All eyes are on the electric vehicle (EV) shift that’s happening right now and impacting car dealers across the nation. CDK Global has recently released findings from a survey that found significant challenges and opportunities that the auto industry must address to get to a future where all cars are electric. We’re joined by Dave Thomas, the Automotive Industry Analyst at CDK Global, to discuss the findings of CDK Global’s The Charged Truth About Electric Vehicles.
Many look forward to the EV future, a massive topic in the industry. CDK Global reached out to over a thousand auto consumers and EV-exclusive buyers while figuring out where the dealer fits in the situation.
Thomas was surprised at the results––while the EV car driver adores their experience and vehicle, 46% of shoppers are not even considering going electric when shopping for a new vehicle, inciting some uncertainty among auto dealers.
“You might be a little hesitant to go all in,” Thomas says, “so you lease, but only 8% of EV buyers actually leased.” The tech is why people love EVs, not necessarily eco-friendliness, to some disappointment.
When asked what dealers should do in this situation to keep customers happy and stay three steps ahead, Thomas said the dealer mentality will always be necessary. Try not to think of a 5-year plan as a 5-year plan but rather as a 15-year plan. The all-EV shift may not be 100% complete until 2040. This is because there’s still some technology (such as an EV mini-van) that isn’t available at the moment. Thinking long-term would be a saving grace.
Thomas also recommends that dealers “know their area” and have a map of what to do and questions to answer regarding EVs.
The concern for the all-EV future is slightly over 30%, and excitement is 50%. The US sells so many ICE cars a year that it would take some time for the eclectic vehicles to reign supreme.
For insight, we can’t look at EV markets in Europe or China because it’s an entirely different economic situation than the US Americans simply have a closer relationship with their cars.

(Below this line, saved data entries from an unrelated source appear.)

Lemma slots_ok_step ls st l st' : slots_ok ls st -> check_step ctx cs st l st' -> slots_ok (ls ++ [l]) st'.
Proof.
  intros (Hr & Hp & Hs) Hstep. destruct Hstep as [st i now c Hpi Hci]. unfold slots_ok. cbn [results pending].
  rewrite !length_insert. split; [done|]. split; [done|]. intros j.
  assert (i < length (results st))%nat as Hi.
  { rewrite Hr, <- Hp. by eapply lookup_lt_Some. }
  destruct (decide (i = j)) as [<-|Hne].
  - rewrite list_lookup_insert_eq by (rewrite Hp, <- Hr; done). exists now, c.
    split; [apply elem_of_app; right; left|]. split; [|split; [done|by rewrite list_lookup_insert_eq]].
    intros now' [Hin|[= ->]%list_elem_of_singleton]%elem_of_app; [|done].
    specialize (Hs i). rewrite Hpi in Hs. by destruct (Hs now').
  - rewrite list_lookup_insert_ne by done. specialize (Hs j). destruct (pending st !! j) as [[]|]; [| |done].
    + intros now' [?|[= -> ->]%list_elem_of_singleton]%elem_of_app; [by eapply Hs|done].
    + destruct Hs as (now' & c' & Hin & Huniq & Hc & Hres). exists now', c'.
      split; [apply elem_of_app; by left|]. split; [|split; [done|by rewrite list_lookup_insert_ne]].
      intros now'' [?|[= -> ->]%list_elem_of_singleton]%elem_of_app; [by apply Huniq|done].
Qed.

Lemma slots_ok_trace ls st : trace (check_step ctx cs) (runChecks_start cs) ls st -> slots_ok ls st.
Proof.
  apply (trace_history (check_step ctx cs) slots_ok); [apply slots_ok_start|intros; by eapply slots_ok_step].
Qed.

(** Once all have finished, every slot is filled by its checker. *)
Lemma checks_done ls st :
  trace (check_step ctx cs) (runChecks_start cs) ls st -> all_done st ->
  length (results st) = length cs /\
  forall i c, cs !! i = Some c ->
    exists now, (i, now) ∈ ls /\ (forall now', (i, now') ∈ ls -> now' = now) /\
                results st !! i = Some (check_one ctx now c).
Proof.
  intros (Hr & Hp & Hs)%slots_ok_trace Hdone. split; [done|]. intros i c Hc. specialize (Hs i).
  destruct (lookup_lt_is_Some_2 (pending st) i) as [b Hb]; [rewrite Hp; by eapply lookup_lt_Some|].
  pose proof (Forall_lookup_1 _ _ _ _ Hdone Hb) as ->. rewrite Hb in Hs.
  destruct Hs as (now & c' & Hin & Huniq & Hc' & Hres). exists now. by simplify_eq.
Qed.
End RunChecksFacts.

Definition unhealthy {D : Type} (r : checkResult D) : bool :=
  match r_err r with Some _ => true | None => false end.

Over 300 million ICE vehicles are still on the road, setting the stage for multiple years of selling, reselling, leasing, and more. Any change at all will not be immediate. ICE owners may be servicing their cars well into the 2050s.
Professionals show some concern––with EVs being so technologically-advanced, repair shops may be wielding laptops rather than toolboxes. It’s already tough to hire techs in the auto industry, which brings a new set of problems.
But there’s always a positive side: Four out of five EV car owners want their dealer to service the vehicle. Dealers can gain consumer trust by researching EVs and keeping up with trends and challenges.
Anchor Jim Fitzpatrick explained how a dealer likened this change to the wave of computers decades ago––just like today, where drivers are concerned about EV distance and mileage, consumers are worried about dial-up. We’ve gone from dial-up to having smartphones and internet in the palms of our hands in about a decade.
As Thomas explains, transformation is always possible, but it’s also important to consider how a computer is different from a vehicle. “We’re used to replacing a computer every four years, and it’s triple that for a car,” saying something that sits on our desk is a little different than an EV.
But dealers are resilient, and most have a great outlook, which is often lost in the conversation. Average Americans may not even know their own cars inside and out, but they do know their lifestyle and how it will change.